→ Data records:

(** [plist.GetElement(name)] *)
Definition element (plist : list LValue * list LValue) (name : string) : M (option LValue) :=
  lift (GetElement plist.1 plist.2 name).

Definition string_of (v : LValue) : M string := lift (StringValue v).

(** [lingo.ExtractString(msg.MsgContent)], nil content included. *)
Definition string_arg (msg : MUSMessage) : option string :=
  match MsgContent msg with Some v => ExtractString v | None => None end.

(** ** Credentials and logon *)

Definition extractFromList (values : list LValue) : M (error + LogonCredentials) :=
  if zlen values <? 3 then mret (inl ErrInvalidCredentials)
  else
    v0 ← lift (index values 0);
    movieID ← string_of v0;
    v1 ← lift (index values 1);
    userID ← string_of v1;
    v2 ← lift (index values 2);
    password ← string_of v2;
    mret (inr (mkCredentials movieID userID password)).

Definition not_found (name : string) : error := Errorf ("property " +:+ name +:+ " not found").

Definition extractFromPropList (plist : list LValue * list LValue) : M (error + LogonCredentials) :=
  userVal ← element plist "userID";
  match userVal with
  | None => mret (inl (not_found "userID"))
  | Some userVal =>
      passVal ← element plist "password";
      match passVal with
      | None => mret (inl (not_found "password"))
      | Some passVal =>
          userID ← string_of userVal;
          password ← string_of passVal;
          movieVal ← element plist "movieID";
          movieID ← match movieVal with Some v => string_of v | None => mret ""%string end;
          mret (inr (mkCredentials movieID userID password))
      end
  end.

Definition extractCredentials (content : option LValue) : M (error + LogonCredentials) :=
  match content with
  | Some (LList values) => extractFromList values
  | Some (LPropList ps vs) => extractFromPropList (ps, vs)
  | _ => mret (inl ErrInvalidCredentials)
  end.

Definition logonErrCode (code : LogonCode) : Z :=
  match code with
  | LogonBadCredentialsFormat => ErrInvalidMessageFormat
  | LogonInvalidUser => ErrInvalidUserID
  | LogonInvalidPassword => ErrInvalidPassword
  | LogonRefused => ErrConnectionRefused
  | LogonOK | LogonInternalError => ErrServerInternalError
  end.

(** The movie join after a successful logon. *)
Definition join_after_logon (s : SystemService) (res : LogonResult) : M unit :=
  if decide (res_MovieID res = ""%string) then mret tt
  else if svc_movieManager s then
    err ← JoinMovie (res_MovieID res) (res_UserID res);
    match err with
    | Some _ => mret tt
    | None =>
        _ ← sess (SetUserAttribute (res_UserID res) "#movieID" (LString (res_MovieID res)));
        mret tt
    end
  else mret tt.

Definition handleLogon (s : SystemService) (connectionID : string) (msg : MUSMessage) : M MUSMessage :=
  (* the debug log prints the content: a nil content is a nil dereference *)
  _ ← lift (call String_ (MsgContent msg));
  cred ← extractCredentials (MsgContent msg);
  res ← Logon (svc_logon s)
          (mkLogonRequest connectionID (hs_Value (SenderID msg))
             (match cred with inl _ => None | inr c => Some c end));
  if decide (res_Code res = LogonOK) then
    _ ← join_after_logon s res;
    respond "Logon" (res_UserID res) ErrNoError LVoid
  else respond "Logon" (res_UserID res) (logonErrCode (res_Code res)) LVoid.

(** [s.getUserMovieID(userID)]; [None] is its error. *)
Definition getUserMovieID (userID : string) : M (option string) :=
  r ← sess (GetUserAttribute userID "#movieID");
  mret (match r with
        | inr (LString v) => if decide (v = ""%string) then None else Some v
        | _ => None
        end).

(** ** Database commands *)

(** [fields[name]]: every name read was required, a missing one would be nil. *)
Definition field (f : gmap string LValue) (name : string) : M LValue :=
  lift (match f !! name with Some v => Ret v | None => Panic end).

Definition field_string (f : gmap string LValue) (name : string) : M string :=
  v ← field f name; string_of v.

Definition dbErrorCode (err : error) : Z :=
  if errors_Is err errCrossUserDenied then ErrInvalidServerCommand
  else if errors_Is err ErrUserNotFound then ErrDatabaseUserIDNotFound
  else if errors_Is err ErrBanNotFound then ErrDatabaseDataNotFound
  else ErrServerInternalError.

(** The loop over the required fields; [None] when one is missing. *)
Fixpoint collect_fields (plist : list LValue * list LValue) (names : list string)
    (f : gmap string LValue) : M (option (gmap string LValue)) :=
  match names with
  | [] => mret (Some f)
  | name :: names =>
      val ← element plist name;
      match val with
      | None => mret None
      | Some v => collect_fields plist names (<[name := v]> f)
      end
  end.

(** The fields of a command; none required means the content is not read. *)
Definition command_fields (msg : MUSMessage) (requiredFields : list string) :
    M (option (gmap string LValue)) :=
  match requiredFields with
  | [] => mret (Some ∅)
  | _ =>
      match as_plist msg with
      | None => mret None
      | Some plist => collect_fields plist requiredFields ∅
      end
  end.

Definition handleDBCommand (s : SystemService) (senderID : string) (msg : MUSMessage)
    (requiredFields : list string) (action : gmap string LValue -> M (error + LValue)) : M MUSMessage :=
  ok ← CanRun (svc_authz s) senderID (hs_Value (Subject msg));
  if negb ok then refuse senderID msg ErrInvalidServerCommand
  else
    fields ← command_fields msg requiredFields;
    match fields with
    | None => refuse senderID msg ErrInvalidMessageFormat
    | Some f =>
        result ← action f;
        match result with
        | inl err => refuse senderID msg (dbErrorCode err)
        | inr v => reply senderID msg ErrNoError v
        end
    end.

(** [return lingo.NewLVoid(), err] *)
Definition void_result {A} (r : error + A) : error + LValue :=
  match r with inl e => inl e | inr _ => inr LVoid end.

Definition names_result (r : error + list string) : error + LValue :=
  match r with inl e => inl e | inr names => inr (string_list names) end.

(** DBPlayer: the owner check comes before every access. *)
Definition as_owner (s : SystemService) (senderID : string) (f : gmap string LValue)
    (act : M (error + LValue)) : M (error + LValue) :=
  target ← field_string f "userID";
  ok ← OwnerOrAdmin (svc_authz s) senderID target;
  if negb ok then mret (inl errCrossUserDenied) else act.
(** The connections in the pool. *)
Definition pooled (s : TcpSystem) : gset nat := dom (filter (fun p => p.2 = HServing) (ts_conns s)).

Definition ended_socket (s : TcpSystem) (c : nat) : Prop := c ∈ ts_closed s \/ c ∈ ts_gone s.

(** Steps of the server's own goroutines. *)
Inductive server_step : TcpSystem -> TcpSystem -> Prop :=
| LTop s : ts_accept s = ATop -> server_step s (accept_next s AAccept)
| LAcceptFails s :
    ts_accept s = AAccept -> ts_listener s = false -> server_step s (accept_next s ATop)
| LNoHost c s : ts_accept s = AGot c None -> server_step s (refuse c s)
| LBanned c host s : ts_accept s = AGot c (Some host) -> server_step s (refuse c s)
| LServe c host s : ts_accept s = AGot c (Some host) -> server_step s (spawn c s)
| LRegister c s : ts_conns s !! c = Some HSpawned -> server_step s (conn_at c HServing s)
| LTeardown c s :
    ts_conns s !! c = Some HServing -> ended_socket s c -> server_step s (close_all {[c]} (conn_at c HLeft s))
| LWgDone c s : ts_conns s !! c = Some HLeft -> server_step s (wg_add (-1) (conn_at c HDone s))
| LSignal s :
    ts_down s = SRunning ->
    server_step s (mkTcp (ts_accept s) true (ts_listener s) (ts_wg s) (ts_conns s) (ts_closed s) (ts_gone s) (ts_refused s) SSignalled)
| LCloseListener s :
    ts_down s = SSignalled ->
    server_step s (mkTcp (ts_accept s) (ts_shutdown s) false (ts_wg s) (ts_conns s) (ts_closed s) (ts_gone s) (ts_refused s) SListenerClosed)
| LCloseAll s : ts_down s = SListenerClosed -> server_step s (at_down SWaiting (close_all (pooled s) s))
| LWaited s : ts_down s = SWaiting -> ts_wg s = 0 -> server_step s (at_down SReturned s).

(** What the world does: connections come, accepting fails for other reasons,
    clients end theirs (or send what makes the server drop them). *)
Inductive world_step : TcpSystem -> TcpSystem -> Prop :=
| WConnect c host s :
    ts_accept s = AAccept -> ts_listener s = true -> ts_conns s !! c = None -> c ∉ ts_refused s ->
    world_step s (at_accept (AGot c host) s)
| WAcceptFails s : ts_accept s = AAccept -> world_step s (accept_next s ATop)
| WGone c s :
    world_step s (mkTcp (ts_accept s) (ts_shutdown s) (ts_listener s) (ts_wg s) (ts_conns s) (ts_closed s)
                    ({[c]} ∪ ts_gone s) (ts_refused s) (ts_down s)).

Definition tcp_step (s s' : TcpSystem) : Prop := server_step s s' \/ world_step s s'.

(** ** Invariants *)

Definition running (m : gmap nat hphase) : nat := size (filter (fun p => p.2 <> HDone) m).

Lemma running_insert_new m c h : m !! c = None -> h <> HDone -> running (<[c := h]> m) = S (running m).
Proof.
  intros Hc Hh. unfold running. rewrite map_filter_insert_True by done.
  rewrite map_size_insert_None; [done|]. apply map_lookup_filter_None. by left.
Qed.

Lemma running_insert_same m c h h' : m !! c = Some h -> h <> HDone -> h' <> HDone -> running (<[c := h']> m) = running m.
Proof.
  intros Hc Hh Hh'. unfold running. rewrite map_filter_insert_True by done.
  rewrite map_size_insert_Some; [done|]. eexists. by apply map_lookup_filter_Some.
Qed.

Lemma running_insert_done m c h : m !! c = Some h -> h <> HDone -> S (running (<[c := HDone]> m)) = running m.
Proof.
  intros Hc Hh. unfold running. rewrite map_filter_insert_False by (cbn; tauto). rewrite map_filter_delete, map_size_delete_Some.
  - assert (size (filter (fun p => p.2 <> HDone) m) <> 0%nat) as Hne; [|lia].
    intros E. apply map_size_empty_inv in E. assert (filter (fun p => p.2 <> HDone) m !! c = Some h) as Hl
      by by apply map_lookup_filter_Some. by rewrite E in Hl.
  - eexists. by apply map_lookup_filter_Some.
Qed.

Definition stage (d : sphase) : Z :=
  match d with SRunning => 0 | SSignalled => 1 | SListenerClosed => 2 | SWaiting => 3 | SReturned => 4 end.

Definition tcp_inv (s : TcpSystem) : Prop :=
  ts_wg s = Z.of_nat (running (ts_conns s)) /\
  ts_shutdown s = (0 <? stage (ts_down s)) /\ ts_listener s = (stage (ts_down s) <? 2) /\
  (forall c, c ∈ ts_refused s -> c ∈ ts_closed s /\ ts_conns s !! c = None) /\
  (forall c h, ts_accept s = AGot c h -> ts_conns s !! c = None /\ c ∉ ts_refused s) /\
  (forall c, ts_conns s !! c = Some HLeft \/ ts_conns s !! c = Some HDone -> c ∈ ts_closed s) /\
  (ts_down s = SReturned -> (running (ts_conns s) <= 1)%nat /\
     ((0 < running (ts_conns s))%nat -> ts_accept s = ATop \/ ts_accept s = AReturned)).

Lemma inv_start : tcp_inv tcp_start.
Proof. repeat split; try done; set_solver. Qed.

Lemma inv_accept_next s a :
  (ts_accept s = ATop \/ ts_accept s = AAccept) -> a = ATop \/ a = AAccept -> tcp_inv s -> tcp_inv (accept_next s a).
Proof.
  intros Ha Hn (I1 & I2 & I3 & I4 & I5 & I6 & I7). unfold accept_next.
  split; [done|]. split; [done|]. split; [done|]. split; [done|]. split; [|split; [done|]].
  - intros c h. cbn. destruct (ts_shutdown s), Hn; by subst.
  - cbn. intros Hd. destruct (I7 Hd) as [H1 H2]. split; [done|]. intros _. right. rewrite I2, Hd. done.
Qed.

(** A goroutine goes from one phase to another. *)
Lemma conn_phase_inv c h h' s :
  ts_conns s !! c = Some h -> h <> HDone -> h' <> HDone -> (h' = HLeft -> c ∈ ts_closed s) -> tcp_inv s ->
  tcp_inv (conn_at c h' s).
Proof.
  intros Hc Hh Hh' Hl (I1 & I2 & I3 & I4 & I5 & I6 & I7).
  assert (running (<[c := h']> (ts_conns s)) = running (ts_conns s)) as Hr by by apply (running_insert_same _ _ h).
  unfold tcp_inv. cbn [conn_at ts_wg ts_shutdown ts_listener ts_refused ts_closed ts_conns ts_accept ts_down]. rewrite Hr.
  split_and!; [done..| | | |done].
  - intros d Hd. destruct (I4 d Hd). split; [done|]. rewrite lookup_insert_ne; [done|congruence].
  - intros d g Hg. destruct (I5 d g Hg). split; [|done]. rewrite lookup_insert_ne; [done|congruence].
  - intros d. destruct (decide (c = d)) as [->|Hne]; [|rewrite lookup_insert_ne by done; apply I6].
    rewrite lookup_insert_eq. intros [E|E]; simplify_eq; auto.
Qed.

Lemma inv_close cs s : tcp_inv s -> tcp_inv (close_all cs s).
Proof.
  intros (I1 & I2 & I3 & I4 & I5 & I6 & I7). split_and!; [done..| |done| |done].
  - intros c Hc. destruct (I4 c Hc). cbn. set_solver.
  - intros c Hc. specialize (I6 c Hc). cbn. set_solver.
Qed.

Lemma inv_done c s : ts_conns s !! c = Some HLeft -> tcp_inv s -> tcp_inv (wg_add (-1) (conn_at c HDone s)).
Proof.
  intros Hc (I1 & I2 & I3 & I4 & I5 & I6 & I7). pose proof (running_insert_done _ c HLeft Hc ltac:(done)) as Hr.
  unfold tcp_inv. cbn [wg_add conn_at ts_wg ts_shutdown ts_listener ts_refused ts_closed ts_conns ts_accept ts_down].
  split_and!; [lia|done|done| | | |].
  - intros d Hd. destruct (I4 d Hd). split; [done|]. rewrite lookup_insert_ne; [done|congruence].
  - intros d g Hg. destruct (I5 d g Hg). split; [|done]. rewrite lookup_insert_ne; [done|congruence].
  - intros d. destruct (decide (c = d)) as [->|Hne]; [auto|rewrite lookup_insert_ne by done; apply I6].
  - intros Hd. destruct (I7 Hd) as [H1 H2]. split; [lia|]. intros _. apply H2. lia.
Qed.

Lemma inv_spawn c host s : ts_accept s = AGot c (Some host) -> tcp_inv s -> tcp_inv (spawn c s).
Proof.
  intros Ha (I1 & I2 & I3 & I4 & I5 & I6 & I7). destruct (I5 c _ Ha) as [Hc Hr].
  pose proof (running_insert_new _ c HSpawned Hc ltac:(done)) as Hn.
  unfold tcp_inv. cbn [spawn at_accept wg_add conn_at ts_wg ts_shutdown ts_listener ts_refused ts_closed ts_conns ts_accept ts_down].
  split_and!; [lia|done|done| |done| |].
  - intros d Hd. destruct (I4 d Hd). split; [done|]. rewrite lookup_insert_ne; [done|congruence].
  - intros d. destruct (decide (c = d)) as [->|Hne]; [|rewrite lookup_insert_ne by done; apply I6].
    rewrite lookup_insert_eq. intros [E|E]; done.
  - intros Hd. destruct (I7 Hd) as [H1 H2]. rewrite Hn. split; [|auto].
    destruct (decide (running (ts_conns s) = 0%nat)) as [->|Hne]; [lia|]. destruct H2; [lia|congruence..].
Qed.

Lemma inv_refuse c h s : ts_accept s = AGot c h -> tcp_inv s -> tcp_inv (refuse c s).
Proof.
  intros Ha (I1 & I2 & I3 & I4 & I5 & I6 & I7). destruct (I5 c _ Ha) as [Hc Hr].
  split_and!; [done|done|done| |done| |].
  - intros d. cbn. rewrite elem_of_union, elem_of_singleton. intros [->|Hd]; [split; [by apply elem_of_union_l, elem_of_singleton|done]|].
    destruct (I4 d Hd). split; [by apply elem_of_union_r|done].
  - intros d Hd. specialize (I6 d Hd). cbn. by apply elem_of_union_r.
  - cbn. intros Hd. destruct (I7 Hd). split; [done|]. auto.
Qed.

Lemma server_inv s s' : server_step s s' -> tcp_inv s -> tcp_inv s'.
Proof.
  destruct 1 as [s Ha|s Ha Hl|c s Ha|c host s Ha|c host s Ha|c s Hc|c s Hc He|c s Hc|s Hd|s Hd|s Hd|s Hd Hw]; intros I.
  - apply inv_accept_next; auto.
  - apply inv_accept_next; auto.
  - by eapply inv_refuse.
  - by eapply inv_refuse.
  - by eapply inv_spawn.
  - by apply (conn_phase_inv c HSpawned).
  - change (tcp_inv (conn_at c HLeft (close_all {[c]} s))). apply (conn_phase_inv c HServing); try done; [cbn; set_solver|].
    by apply inv_close.
  - by apply inv_done.
  - destruct I as (I1 & I2 & I3 & I4 & I5 & I6 & I7). rewrite Hd in I3. by split_and!.
  - destruct I as (I1 & I2 & I3 & I4 & I5 & I6 & I7). rewrite Hd in I2. by split_and!.
  - destruct (inv_close (pooled s) s I) as (I1 & I2 & I3 & I4 & I5 & I6 & I7). cbn in *. rewrite Hd in I2, I3. by split_and!.
  - destruct I as (I1 & I2 & I3 & I4 & I5 & I6 & I7). rewrite Hd in I2, I3. split_and!; try done. cbn. intros _. lia.
Qed.

Lemma world_inv s s' : world_step s s' -> tcp_inv s -> tcp_inv s'.
Proof.
  destruct 1 as [c host s Ha Hl Hc Hr|s Ha|c s]; intros I.
  - destruct I as (I1 & I2 & I3 & I4 & I5 & I6 & I7). split_and!; try done.
    + intros d h [= -> ->]. done.
    + cbn. intros Hd. rewrite Hl, Hd in I3. done.
  - apply inv_accept_next; auto.
  - exact I.
Qed.

Lemma tcp_reachable s : rtc tcp_step tcp_start s -> tcp_inv s.
Proof.
  intros Hr. enough (forall a b, rtc tcp_step a b -> tcp_inv a -> tcp_inv b) as H1 by exact (H1 _ _ Hr inv_start).
  induction 1 as [|a b c [Hab|Hab] _ IH]; [done| |]; intros Ha; apply IH; [by eapply server_inv|by eapply world_inv].
Qed.

(** ** Shutting down *)

(** Every goroutine that is left is on its way out. *)
Definition winding_down (s : TcpSystem) : Prop := forall c h, ts_conns s !! c = Some h ->
  h = HDone \/ h = HLeft \/ h = HServing /\ ended_socket s c.

Lemma running_some m : running m <> 0%nat -> exists c h, m !! c = Some h /\ h <> HDone.
Proof.
  intros Hn. unfold running in Hn. destruct (map_choose (filter (fun p => p.2 <> HDone) m)) as (c & h & Hc).
  { intros E. by rewrite E in Hn. }
  apply map_lookup_filter_Some in Hc. eauto.
Qed.

Lemma winding_leave c s : ts_conns s !! c = Some HLeft -> winding_down s -> winding_down (wg_add (-1) (conn_at c HDone s)).
Proof.
  intros Hc Hw d h. cbn. destruct (decide (c = d)) as [->|Hne].
  - rewrite lookup_insert_eq. intros [= <-]. by left.
  - rewrite lookup_insert_ne by done. apply Hw.
Qed.

Lemma winding_teardown c s : winding_down s -> winding_down (close_all {[c]} (conn_at c HLeft s)).
Proof.
  intros Hw d h. cbn. destruct (decide (c = d)) as [->|Hne].
  - rewrite lookup_insert_eq. intros [= <-]. auto.
  - rewrite lookup_insert_ne by done. intros Hd. destruct (Hw d h Hd) as [?|[?|[? He]]]; [auto..|].
    right. right. split; [done|]. unfold ended_socket in *. cbn. set_solver.
Qed.

Lemma winds_down s :
  winding_down s -> ts_accept s = AReturned ->
  exists s', rtc server_step s s' /\ running (ts_conns s') = 0%nat /\ ts_down s' = ts_down s /\ ts_accept s' = AReturned.
Proof.
  remember (running (ts_conns s)) as n eqn:Hn. revert s Hn. induction n as [|n IH]; intros s Hn Hw Ha; [by exists s|].
  destruct (running_some (ts_conns s)) as (c & h & Hc & Hh); [lia|].
  assert (forall s1, ts_conns s1 !! c = Some HLeft -> running (ts_conns s1) = S n -> winding_down s1 -> ts_accept s1 = AReturned ->
    exists s', rtc server_step s1 s' /\ running (ts_conns s') = 0%nat /\ ts_down s' = ts_down s1 /\ ts_accept s' = AReturned) as Hleft.
  { intros s1 H1 H2 H3 H4. pose proof (running_insert_done _ c HLeft H1 ltac:(done)) as Hr.
    destruct (IH (wg_add (-1) (conn_at c HDone s1))) as (s' & R1 & R2 & R3 & R4); [cbn; lia|by apply winding_leave|done|].
    exists s'. split; [|done]. eapply rtc_l; [by apply LWgDone|done]. }
  destruct (Hw c h Hc) as [->|[->|[-> He]]]; [done|by apply Hleft|].
  destruct (Hleft (close_all {[c]} (conn_at c HLeft s))) as (s' & R1 & R2 & R3 & R4).
  - cbn. by rewrite lookup_insert_eq.
  - cbn. by rewrite (running_insert_same _ _ HServing).
  - by apply winding_teardown.
  - done.
  - exists s'. split; [|done]. eapply rtc_l; [by apply LTeardown|done].
Qed.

→ Task objective: Start with the line above that contains "Lemma winding_teardown c" and stop after the line that contains "- rewrite lookup_insert_ne by done. intros". Output those lines exactly, and only those.

→ Solved exercise:
Lemma winding_teardown c s : winding_down s -> winding_down (close_all {[c]} (conn_at c HLeft s)).
Proof.
  intros Hw d h. cbn. destruct (decide (c = d)) as [->|Hne].
  - rewrite lookup_insert_eq. intros [= <-]. auto.
  - rewrite lookup_insert_ne by done. intros Hd. destruct (Hw d h Hd) as [?|[?|[? He]]]; [auto..|].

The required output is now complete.